Saved data entries:
(** * chplvis: the DataModel query surface (tools/chplvis/DataModel.h)

    A shallow embedding of the structures and inline member functions of
    [DataModel.h].  C++ objects are records, raw arrays are lists behind a
    pointer that may be null or indeterminate, and every operation that
    C++ leaves undefined (null or out-of-range indexing, signed overflow,
    reading an uninitialised member, deleting twice) is a [Fault] of the
    [result] type, so that "never performs a bad access" is a statement
    about the value a function returns.  The load itself, whose body is
    in DataModel.cxx, is written from the specification and marked so. *)

From Stdlib Require Import ZArith Lia.
From stdpp Require Import gmap strings list sorting.

Local Open Scope Z_scope.
#[local] Set Default Proof Using "Type".

(** ** Machine integers

    [int] is 32 bits on the platforms chplvis is built for; integer
    values are kept in [Z] and the [int] range is written out where the
    code computes in [int]. *)

Definition INT_MIN : Z := - 2 ^ 31.
Definition INT_MAX : Z := 2 ^ 31 - 1.

(** [(int) u] for an unsigned [u] (a [size_t] here): reduction modulo
    2^32 into the signed range, as every compiler chplvis supports does. *)
Definition to_int (u : Z) : Z := (u + 2 ^ 31) mod 2 ^ 32 - 2 ^ 31.

(** ** Results of running member functions *)

Inductive fault : Set :=
| NullDeref        (* indexing or dereferencing a null pointer *)
| WildDeref        (* indexing through an indeterminate pointer *)
| OutOfBounds      (* index outside the allocated array *)
| EndDeref         (* dereferencing the end() iterator of a list *)
| Overflow         (* signed integer overflow *)
| Indeterminate    (* reading a member the constructor left unset *)
| BadArrayNew      (* new T[n] with a negative n *)
| InvalidDelete    (* delete of an object that is not live *)
| Diverges.        (* the loop does not terminate *)

Inductive result (A : Type) : Type :=
| Ret (a : A)
| Fault (f : fault).
Arguments Ret {A} a.
Arguments Fault {A} f.

Definition bind {A B} (r : result A) (k : A -> result B) : result B :=
  match r with
  | Ret a => k a
  | Fault f => Fault f
  end.

Notation "x <- r ;; k" := (bind r (fun x => k))
  (at level 100, r at next level, right associativity).

(** Signed [int] arithmetic: overflow is undefined behaviour. *)
Definition int_add (a b : Z) : result Z :=
  if decide (INT_MIN <= a + b <= INT_MAX) then Ret (a + b) else Fault Overflow.
Definition int_sub (a b : Z) : result Z :=
  if decide (INT_MIN <= a - b <= INT_MAX) then Ret (a - b) else Fault Overflow.

(** ** Pointers

    [aptr A] is a pointer to the first element of a [new A[n]] array;
    [Wild] is the value of a pointer member that no constructor has set.
    [ptr] is a pointer to a single heap object, identified by its address. *)

Inductive aptr (A : Type) : Type :=
| Wild
| Null
| Arr (elems : list A).
Arguments Wild {A}.
Arguments Null {A}.
Arguments Arr {A} elems.

Inductive ptr : Set :=
| NULL
| Addr (a : positive).

Global Instance ptr_eq_dec : EqDecision ptr.
Proof. solve_decision. Defined.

▸ TASK DETAILS: Each line of the data that holds "chplvis" should be copied.

▸ ANSWER TO THIS TASK:
(** * chplvis: the DataModel query surface (tools/chplvis/DataModel.h)
    [int] is 32 bits on the platforms chplvis is built for; integer
    2^32 into the signed range, as every compiler chplvis supports does. *)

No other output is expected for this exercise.